И приставил Степан Матвеич в досмотр ко злодею кривоногого басурманина.

Однако не суждено было минуть и второй седмице, как из ближнего прилеска на просёлочную дорогу вышел крепкий мужик да с ним рядом девка стройная, да за ними вприскок поспешала чёрная коза.

Вся как есть деревня выплеснулась со дворов навстречу Евдокиму. А тот никак не мог сообразить, за какие такие победы выпала ему всенародная встреча. Оттого и насторожился бобыль, и Найдёна, видя такой переполох, маленько испугалась. Прижалась к отцову плечу и смотрит оленухой.

А народ, нежданно оказавшись перед особой девичьей красотой, забыл и про Ваську Чубаря, и про Степана-лавочника. Да и кому бы хотелось ясною весною вспоминать осеннюю похмарь? Ведь когда глаза радуются, язык не стреляет. Одна только баба, бедами, видать, настёганная, вдруг заторопила Евдокима, когда к толпе направился сам Степан Матвеич:

– Уходил бы ты отсюда, Евдокимушка…

– Я те уйду, берёста гнилая! Я те, раздёргану твою мать, уйду! – И лавочник предстал перед Евдокимом столь дородным, что бобыль усмехнулся, вспомнив его прежним стригунком.

За пройденные годы накопил торговый хозяин что тела полного, что гордости своенравной. И настолько людей отодвинуть от себя сумел, что теперь, видно, никакой длинной рукой его не достанешь. Вон как по-есаульски вошёл он в круг! Каким стояком предстал перед Евдокимом. А Найдёну так ли облил чесночной одышкой, что Евдоким отвёл дочку осторожной рукой за спину.

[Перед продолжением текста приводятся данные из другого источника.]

(* ===== verification/Text.v ===== *)
(** Text operations of Rust's standard library the node uses: [str::trim],
    [trim_start_matches], [split_once], radix parsing and the
    [{:x}] / [{}] formats.

    A Rust string is a [string] of its UTF-8 bytes.  The trimming functions
    treat the ASCII white space characters; the node's inputs (hex, JSON,
    object ids, HTTP headers) are ASCII. *)

From Stdlib Require Import Lia Ascii.
From S2P Require Import Prelude.
Local Open Scope string_scope.
Local Open Scope N_scope.

(** ** Trimming and prefixes *)

Definition is_space (c : Ascii.ascii) : bool :=
  let n := Ascii.N_of_ascii c in (n =? 32) || ((9 <=? n) && (n <=? 13)).

Fixpoint trim_start (s : string) : string :=
  match s with
  | "" => ""
  | String c s' => if is_space c then trim_start s' else s
  end.

(** Remove trailing white space: keep a character when something non-blank
    follows it or it is not blank itself. *)
Fixpoint trim_end (s : string) : string :=
  match s with
  | "" => ""
  | String c s' =>
      match trim_end s' with
      | "" => if is_space c then "" else String c ""
      | t => String c t
      end
  end.

Definition trim (s : string) : string := trim_end (trim_start s).
Definition is_blank (s : string) : bool := bool_decide (trim s = "").

Fixpoint strip_prefix (p s : string) : option string :=
  match p, s with
  | "", _ => Some s
  | String a p', String b s' => if decide (a = b) then strip_prefix p' s' else None
  | String _ _, "" => None
  end.
Definition starts_with (p s : string) : bool :=
  match strip_prefix p s with Some _ => true | None => false end.

(** [trim_start_matches(p)] removes every leading copy of [p]; the fuel is
    the length of the text, which each removal shortens. *)
Fixpoint trim_start_matches_go (fuel : nat) (p s : string) : string :=
  match fuel with
  | O => s
  | S fuel => match strip_prefix p s with
              | Some s' => trim_start_matches_go fuel p s'
              | None => s
              end
  end.
Definition trim_start_matches (p s : string) : string :=
  trim_start_matches_go (String.length s) p s.

(** [str::contains] *)
Fixpoint str_contains (p s : string) : bool :=
  starts_with p s || match s with "" => false | String _ s' => str_contains p s' end.

(** ** Splitting *)

(** [split_once(c)]: the text before and after the first [c]. *)
Fixpoint split_once (c : Ascii.ascii) (s : string) : option (string * string) :=
  match s with
  | "" => None
  | String a s' =>
      if decide (a = c) then Some ("", s')
      else '(l, r) ← split_once c s'; Some (String a l, r)
  end.

(** The text after the last occurrence of [p], and [rsplit(p).next()] for a
    non-empty [p]. *)
Fixpoint after_last (p s : string) : option string :=
  match s with
  | "" => None
  | String _ s' => match after_last p s' with Some r => Some r | None => strip_prefix p s end
  end.
Definition rsplit_next (p s : string) : string := default s (after_last p s).
Example rsplit_next_coin : rsplit_next "::" "0x2::sui::SUI" = "SUI" ∧ rsplit_next "::" "SUI" = "SUI".
Proof. done. Qed.

(** ** Letter case *)

Definition lower_char (c : Ascii.ascii) : Ascii.ascii :=
  let n := Ascii.N_of_ascii c in
  if (65 <=? n) && (n <=? 90) then Ascii.ascii_of_N (n + 32) else c.
Fixpoint to_lowercase (s : string) : string :=
  match s with
  | "" => ""
  | String c s' => String (lower_char c) (to_lowercase s')
  end.

(** ** Numbers *)

Definition digit_val (c : Ascii.ascii) : option N :=
  let n := Ascii.N_of_ascii c in
  if (48 <=? n) && (n <=? 57) then Some (n - 48)
  else if (97 <=? n) && (n <=? 122) then Some (n - 87)
  else if (65 <=? n) && (n <=? 90) then Some (n - 55)
  else None.
Definition digit_char (d : N) : Ascii.ascii :=
  Ascii.ascii_of_N (if d <? 10 then 48 + d else 87 + d).

Fixpoint parse_digits (r : N) (s : string) (acc : N) : option N :=
  match s with
  | "" => Some acc
  | String c s' =>
      d ← digit_val c;
      if d <? r then parse_digits r s' (acc * r + d) else None
  end.

(** [u64::from_str_radix]: an optional [+], at least one digit, and the
    value in range. *)
Definition from_str_radix (r : N) (s : string) : option N :=
  let body := match s with String "+"%char s' => s' | _ => s end in
  match body with
  | "" => None
  | _ => v ← parse_digits r body 0; if v <=? U64_MAX then Some v else None
  end.
Definition parse_u64 (s : string) : option N := from_str_radix 10 s.

Fixpoint fmt_digits (fuel : nat) (r n : N) (acc : string) : string :=
  match fuel with
  | O => acc
  | S fuel =>
      let acc' := String (digit_char (n mod r)) acc in
      if n / r =? 0 then acc' else fmt_digits fuel r (n / r) acc'
  end.
(** [format!("{n:x}")] and [format!("{n}")] of a [u64]: 16 hexadecimal or 20
    decimal digits always suffice. *)
Definition fmt_hex (n : N) : string := fmt_digits 16 16 n "".
Definition fmt_dec (n : N) : string := fmt_digits 20 10 n "".

(** ** UTF-8 *)

(** [str::as_bytes] *)
Fixpoint string_bytes (s : string) : list byte :=
  match s with
  | "" => []
  | String c s' => Ascii.byte_of_ascii c :: string_bytes s'
  end.

(** A continuation byte, and the well-formed sequences of Unicode Table 3-7,
    which [str::from_utf8] accepts. *)
Definition in_range (lo hi : N) (b : byte) : bool := (lo <=? Byte.to_N b) && (Byte.to_N b <=? hi).
Definition cont (b : byte) : bool := in_range 0x80 0xBF b.
Fixpoint is_utf8 (fuel : nat) (l : list byte) : bool :=
  match fuel with
  | O => match l with [] => true | _ => false end
  | S fuel =>
      match l with
      | [] => true
      | a :: l1 =>
          if in_range 0 0x7F a then is_utf8 fuel l1 else
          match l1 with
          | b :: l2 =>
              if in_range 0xC2 0xDF a then cont b && is_utf8 fuel l2 else
              match l2 with
              | c :: l3 =>
                  if in_range 0xE0 0xEF a then
                    (if Byte.to_N a =? 0xE0 then in_range 0xA0 0xBF b
                     else if Byte.to_N a =? 0xED then in_range 0x80 0x9F b else cont b)
                    && cont c && is_utf8 fuel l3
                  else
                    match l3 with
                    | d :: l4 =>
                        in_range 0xF0 0xF4 a
                        && (if Byte.to_N a =? 0xF0 then in_range 0x90 0xBF b
                            else if Byte.to_N a =? 0xF4 then in_range 0x80 0x8F b else cont b)
                        && cont c && cont d && is_utf8 fuel l4
                    | _ => false
                    end
              | _ => false
              end
          | _ => false
          end
      end
  end.

(** [String::from_utf8], which [std::fs::read_to_string] applies. *)
Fixpoint bytes_string (l : list byte) : string :=
  match l with
  | [] => ""
  | b :: l => String (Ascii.ascii_of_byte b) (bytes_string l)
  end.
Definition from_utf8 (l : list byte) : option string :=
  if is_utf8 (length l) l then Some (bytes_string l) else None.

Lemma bytes_string_bytes s : bytes_string (string_bytes s) = s.
Proof. induction s as [|c s IH]; cbn; [done|]. by rewrite Ascii.ascii_of_byte_of_ascii, IH. Qed.

Lemma from_utf8_ascii s :
  forallb (in_range 0 0x7F) (string_bytes s) = true → from_utf8 (string_bytes s) = Some s.
Proof.
  intros H. unfold from_utf8. rewrite bytes_string_bytes.
  enough (is_utf8 (length (string_bytes s)) (string_bytes s) = true) as -> by done.
  induction (string_bytes s) as [|b l IH]; [done|]. cbn [length is_utf8].
  cbn [forallb] in H. apply andb_true_iff in H as [-> H]. by apply IH.
Qed.

(** ** Lemmas *)

Lemma string_bytes_app a b : string_bytes (a +:+ b) = (string_bytes a ++ string_bytes b)%list.
Proof.
  induction a as [|c a IH]; [done|]. change (String c a +:+ b) with (String c (a +:+ b)).
  cbn [string_bytes]. by rewrite IH.
Qed.
Lemma string_app_assoc a b c : (a +:+ b) +:+ c = a +:+ (b +:+ c).
Proof.
  induction a as [|x a IH]; [done|].
  change (String x ((a +:+ b) +:+ c) = String x (a +:+ (b +:+ c))). by rewrite IH.
Qed.

Lemma strip_prefix_app p s : strip_prefix p (p +:+ s) = Some s.
Proof.
  induction p as [|c p IH]; [done|].
  change (String c p +:+ s) with (String c (p +:+ s)). cbn [strip_prefix].
  by rewrite decide_True.
Qed.

Lemma trim_start_matches_none p s :
  strip_prefix p s = None → trim_start_matches p s = s.
Proof.
  unfold trim_start_matches. destruct (String.length s); cbn; [done|]. by intros ->.
Qed.

Lemma digit_val_char d : d < 16 → digit_val (digit_char d) = Some d.
Proof.
  intros Hd. unfold digit_val, digit_char.
  assert (∀ m, m < 256 → Ascii.N_of_ascii (Ascii.ascii_of_N m) = m) as Hasc
    by (intros; by apply Ascii.N_ascii_embedding).
  destruct (N.ltb_spec d 10).
  - rewrite Hasc by lia.
    destruct (N.leb_spec 48 (48 + d)), (N.leb_spec (48 + d) 57); cbn [andb]; try lia.
    f_equal; lia.
  - rewrite Hasc by lia.
    destruct (N.leb_spec 48 (87 + d)), (N.leb_spec (87 + d) 57), (N.leb_spec 97 (87 + d)),
      (N.leb_spec (87 + d) 122); cbn [andb]; try lia; f_equal; lia.
Qed.

Lemma fmt_digits_parse fuel r n acc :
  1 < r ≤ 16 → n < r ^ N.of_nat fuel → fuel ≠ O →
  ∃ k, ∀ a, parse_digits r (fmt_digits fuel r n acc) a = parse_digits r acc (a * r ^ k + n).
Proof.
  intros Hr. revert n acc. induction fuel as [|fuel IH]; intros n acc Hn Hf; [done|].
  cbn [fmt_digits].
  assert (n mod r < r) as Hm by (apply N.mod_lt; lia).
  assert (∀ a s, parse_digits r (String (digit_char (n mod r)) s) a
                 = parse_digits r s (a * r + n mod r)) as Hstep.
  { intros a s. cbn [parse_digits]. rewrite digit_val_char by lia. cbn.
    by destruct (N.ltb_spec (n mod r) r); [|lia]. }
  pose proof (N.div_mod' n r) as Hdm.
  destruct (N.eqb_spec (n / r) 0) as [Hz|Hz].
  - exists 1. intros a. rewrite Hstep. f_equal. rewrite N.pow_1_r. rewrite Hz in Hdm. lia.
  - destruct (IH (n / r) (String (digit_char (n mod r)) acc)) as [k Hk].
    + apply N.Div0.div_lt_upper_bound. by rewrite <- N.pow_succ_r', <- Nat2N.inj_succ.
    + intros ->. rewrite N.pow_1_r in Hn. apply Hz. by apply N.div_small.
    + exists (N.succ k). intros a. rewrite Hk, Hstep. f_equal.
      rewrite N.pow_succ_r', N.mul_add_distr_r, <- (N.mul_assoc a).
      rewrite (N.mul_comm (r ^ k) r), (N.mul_comm (n / r) r). lia.
Qed.

Lemma fmt_digits_head fuel r n acc :
  fuel ≠ O → 1 < r ≤ 16 → ∃ d s, d < 16 ∧ fmt_digits fuel r n acc = String (digit_char d) s.
Proof.
  intros Hf Hr. revert n acc. induction fuel as [|fuel IH]; intros n acc; [done|].
  cbn [fmt_digits]. assert (n mod r < r) as Hm by (apply N.mod_lt; lia).
  destruct (_ =? 0) eqn:Hz; [eexists _, _; split; [|done]; lia|].
  destruct fuel as [|fuel]; [cbn; eexists _, _; split; [|done]; lia|].
  apply IH. done.
Qed.

Lemma from_str_radix_fmt fuel r n :
  1 < r ≤ 16 → n < r ^ N.of_nat fuel → fuel ≠ O → is_u64 n →
  from_str_radix r (fmt_digits fuel r n "") = Some n.
Proof.
  intros Hr Hn Hf Hu. unfold from_str_radix.
  destruct (fmt_digits_head fuel r n "" Hf Hr) as (d & s & Hd & Hs).
  destruct (fmt_digits_parse fuel r n "" Hr Hn Hf) as [k Hk].
  specialize (Hk 0). rewrite Hs in Hk |- *.
  change (parse_digits r "" (0 * r ^ k + n)) with (Some (0 * r ^ k + n)) in Hk.
  assert (digit_char d ≠ "+"%char) as Hplus.
  { intros Heq. apply (f_equal digit_val) in Heq. by rewrite digit_val_char in Heq. }
  replace (match String (digit_char d) s with
           | String "+"%char s' => s' | _ => String (digit_char d) s end)
    with (String (digit_char d) s).
  - rewrite Hk. cbn -[N.mul N.add N.pow U64_MAX].
    destruct (N.leb_spec (0 * r ^ k + n) U64_MAX); [f_equal; lia|].
    unfold is_u64 in Hu. lia.
  - destruct (digit_char d) as [[] [] [] [] [] [] [] []]; done.
Qed.

(** [{:x}] and [{}] formats parse back. *)
Lemma fmt_hex_roundtrip n : is_u64 n → from_str_radix 16 (fmt_hex n) = Some n.
Proof.
  intros H. apply from_str_radix_fmt; [done| |done|done].
  change (16 ^ N.of_nat 16) with (U64_MAX + 1). u64.
Qed.
Lemma fmt_dec_roundtrip n : is_u64 n → parse_u64 (fmt_dec n) = Some n.
Proof.
  intros H. apply from_str_radix_fmt; [done| |done|done].
  change (10 ^ N.of_nat 20) with 100000000000000000000. u64.
Qed.

Lemma fmt_hex_no_0x n : strip_prefix "0x" (fmt_hex n) = None.
Proof.
  destruct (fmt_digits_head 16 16 n "") as (d & s & Hd & Hs); [done|done|].
  unfold fmt_hex. rewrite Hs. cbn. case_decide as Hz; [|done].
  destruct s as [|c s]; [done|]. case_decide as Hx; [|done]. subst c. exfalso.
  destruct (fmt_digits_parse 16 16 (n mod 16 ^ 16) "") as [k Hk]; [done| |done|].
  { apply N.mod_lt. done. }
  (* every character of the output is a digit *)
  assert (∀ fuel n acc, (∀ c, c ∈ String.list_ascii_of_string acc → c ≠ "x"%char) →
    ∀ c, c ∈ String.list_ascii_of_string (fmt_digits fuel 16 n acc) → c ≠ "x"%char) as Hall.
  { clear. induction fuel as [|fuel IH]; intros n acc Hacc; cbn [fmt_digits]; [done|].
    assert (∀ c, c ∈ String.list_ascii_of_string (String (digit_char (n mod 16)) acc) →
                 c ≠ "x"%char) as Hacc'.
    { cbn. intros c [->|Hc]%elem_of_cons; [|by apply Hacc].
      assert (n mod 16 < 16) as Hm by (apply N.mod_lt; done).
      intros Heq. apply (f_equal digit_val) in Heq. rewrite digit_val_char in Heq by done.
      change (digit_val "x"%char) with (Some 33) in Heq. injection Heq as Heq. rewrite Heq in Hm.
      by compute in Hm. }
    destruct (_ =? 0); [done|]. by apply IH. }
  eapply (Hall 16%nat n "").
  - cbn. intros c Hc. by apply not_elem_of_nil in Hc.
  - rewrite Hs. cbn. right. left.
  - done.
Qed.

(** The node writes quantities as ["0x…"] and reads them by stripping the
    prefix, so a quantity reads back as the number it was. *)
Lemma hex_qty_roundtrip n :
  is_u64 n → from_str_radix 16 (trim_start_matches "0x" ("0x" +:+ fmt_hex n)) = Some n.
Proof.
  intros H. unfold trim_start_matches.
  change (String.length ("0x" +:+ fmt_hex n)) with (S (S (String.length (fmt_hex n)))).
  cbn [trim_start_matches_go]. rewrite (strip_prefix_app "0x").
  rewrite fmt_hex_no_0x. by apply fmt_hex_roundtrip.
Qed.

#[export] Hint Resolve fmt_hex_roundtrip fmt_dec_roundtrip hex_qty_roundtrip : podseq.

Неизвестно, что бы сказал на такую смелость Степан Матвеич, кабы не коза. Чёрная и теперь нацелилась на лавочника рогом и заблеяла, будто заругалась. Народ захохотал, а кто-то сказал в толпе:

– Вот шельма старая, узнала родню!

Видать, не шибко стремился Степан Матвеич, чтоб Чернуха принародно чесанула его рогом ниже спины, потому и скомандовал Евдокиму:

– Пошли, а козу пусти на траву.

До самого позднего вечера никакого дела в доме Степана Матвеича новым работникам не определилось. Хозяин всё водил их по кладовым, показывал богатства, будто они к нему торговать явились, а не в ярмо впрягаться. Да всё жаловался лавочник на своё собачье житьё да на горе свое недавнее:

– Кому оставлю?! – спрашивал он слёзно бобыля. – Ты, Евдоким, счастливей меня оказался. А мне вот никтошеньки теперь не утрёт слезы горючей, никто не услышит, как стону я стоном каждую божью ночь…

«Куда он гнёт? – ходит, спрашивает себя Евдоким. – Пошто стелется дорогим товаром? Уж не ко мне ли в зятевья просится, старый прыщ?»

Будто бы в тихой воде увидал бобыль Степановой души отражение…

Вовсе к ночи зазвал хозяин гостей в белую избу, за стол усадил возле себя, угощать принялся. Сказать бы Евдокиму чего смелого на хлебосольство его тошное, да сунься-ка языком в эку пропасть, а там паутина натянута. Ишь какой сидит Степан Матвеич! Что твой самовар – полный да спелый, будто в нём соку человеческого нацежено под самую конфорку.

Вот и говорит хозяин гостю:

– Ежели, Евдоким, оказал ты себя таким праведным, что через семнадцать годов не забыл об своём долгу, так уж, я думаю, какой бы из тебя приказчик получился?!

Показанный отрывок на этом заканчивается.